4. AI & Compute-Heavy Workloads
AI adoption race is driving unpredictable compute and storage costs. Quick comparison – AI workloads are 16x heavier than the others on an average. With many AI workload experimentations, training and questionable business value, this can quickly become a cost nightmare. Treat AI cost as a measurable unit tied to ROI.
How to address it: Choose the right model size to avoid waste. Establish architecture matching the workloads. Run training in the cloud for elasticity, inference at the edge/on-prem for cost control. Actively manage environments – management cost is significantly lower than the overruns.
Challenge the impulse of delaying tech investments to save cost.
The cost pressure is real and it’s tempting to pause investments and manage costs — but postponing modernization is like burning your house to stay warm for the moment.
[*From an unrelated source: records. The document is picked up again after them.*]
(* ===== verification/Delivery.v ===== *)
(** * A response, in any interleaving

    What the public client reads of a response, against what the agent sends and
    what the local service answered: whatever the tasks of both sides do, and
    whichever of them are dropped, it is a prefix of the local service's answer,
    and while the stream is open nothing of what was sent is missing. *)

From S2P Require Import Prelude RustStr Crates CoreError Routing Auth Ids ServerConfig.
From S2P Require Import Registry MemoryRegistry Async Proto Http Session Control Ingress Node.
From S2P Require Import ClientConfig Agent Link FlowControl.

(** ** One [Open] frame for each stream

    An [Open] frame for stream [k], or a call it was turned into, is a token; a
    token comes into the world when the edge registers the stream. *)
Section tokens.
Context `{Tokio} `{MapIteration} `{HttpCrate} `{Rng}.
Context {R : Type} `{RegistryOps R} {A : Type} `{AuthProvider A}.
Context (W k : Z).

Abbreviation spawned_call := (StreamOpen * nat * nat)%type.

Definition open_token (f : ServerFrame) : Z :=
  match f with Some (SOpen open) => if decide (so_stream_id open = k) then 1 else 0 | _ => 0 end.
Definition call_token (call : spawned_call) : Z := if decide (so_stream_id call.1.1 = k) then 1 else 0.
Definition calls_made (c : SessionCtx) : Z := sum_of call_token (ctx_spawned c).

Lemma open_token_nonneg f : (0 ≤ open_token f)%Z.
Proof using Type. unfold open_token. repeat case_match; lia. Qed.
(* ===== verification/Upload.v ===== *)
(** * A request, in any interleaving

    What the local service is asked and reads of a request, against what the public
    client sent: whatever the tasks of both sides do, and whichever of them are
    dropped, the head is that of one public request, the body a prefix of that
    request's body, and while the stream is open nothing of what was sent is missing. *)

From S2P Require Import Prelude RustStr Crates CoreError Routing Auth Ids ServerConfig.
From S2P Require Import Registry MemoryRegistry Async Proto Http Session Control Ingress Node.
From S2P Require Import ClientConfig Agent Link FlowControl Delivery.

(** ** What a request is on its way to the agent *)
Inductive item := Opening (head : option HttpRequestHead) | Piece (bytes : str) | Finish.

Definition item_of (k : Z) (f : ServerFrame) : option item :=
  match f with
  | Some (SOpen open) => if decide (so_stream_id open = k) then Some (Opening (so_http open)) else None
  | Some (SData id payload) => if decide (id = k) then Some (Piece payload) else None
  | Some (SEnd id _) => if decide (id = k) then Some Finish else None
  | _ => None
  end.
Definition queued_item (k : Z) (f : result ServerFrame Status) : option item :=
  match f with Ok f => item_of k f | Err _ => None end.
Definition items_of (k : Z) (fs : list ServerFrame) : list item := omap (item_of k) fs.
Definition queued_items (k : Z) (q : list (result ServerFrame Status)) : list item := omap (queued_item k) q.

Lemma queued_app k q q' : queued_items k (q ++ q') = queued_items k q ++ queued_items k q'.
Proof. apply omap_app. Qed.
Lemma items_app k fs gs : items_of k (fs ++ gs) = items_of k fs ++ items_of k gs.
Proof. apply omap_app. Qed.

Lemma queued_none k q : Forall (λ f, queued_item k f = None) q → queued_items k q = [].
Proof. unfold queued_items. induction 1 as [|f q Hf _ IH]; [done|]. cbn. by rewrite Hf. Qed.

Lemma creditless_no_item k f : creditless f → queued_item k f = None.
Proof. by destruct f as [[[]|]|]. Qed.

(** The data frames of a request body, and whether it ends without failing. *)
Fixpoint body_pieces (frames : list BodyFrame) : list str :=
  match frames with
  | [] | FailedFrame :: _ => []
  | DataFrame data :: rest => (if bool_decide (data = []) then [] else split_chunks data) ++ body_pieces rest
  | TrailersFrame :: rest => body_pieces rest
  end.
Fixpoint body_ended (frames : list BodyFrame) : bool :=
  match frames with
  | [] => true
  | FailedFrame :: _ => false
  | _ :: rest => body_ended rest
  end.
Definition body_items (frames : list BodyFrame) : list item :=
  (Piece <$> body_pieces frames) ++ (if body_ended frames then [Finish] else []).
Delaying tech investments takes enterprises behind faster than people believe – think a day of delay accounts for over 7 days of setback. Emerging tech isn’t risky — unmanaged tech is. So, anchor innovation in value, governance, and control, link investments to support three key parameters – growth, experience and productivity.
Use the PRISM Framework to evaluate responsible tech adoption
P – Performance: Is the workload delivering measurable ROI? R – Right-Sizing: Are we provisioning right to meet demand or plan for growth? I – Impact: Does the technology adoption reduce friction across functions? S – Sustainability: Are we building with long-term architectural and energy efficiency in mind? M – Monitoring: Are there feedback loops to measure value, utilization, and cost over time?
Changing gears from hyper acceleration to conscious innovation
If the post-pandemic years (2020-2023) were all about hyper acceleration, i.e. responding to crisis with speed and technical prowess, now is the season for a far more outcome-oriented, conscious and strategic approach. This means building systems that are resilient and scalable, investing in initiatives that have measurable ROIs, and embedding governance into design decisions. The proliferation of ChatGPT has brought on spotlights innovation but it must be thoughtful, pragmatic, democratized, defensible, sustainable.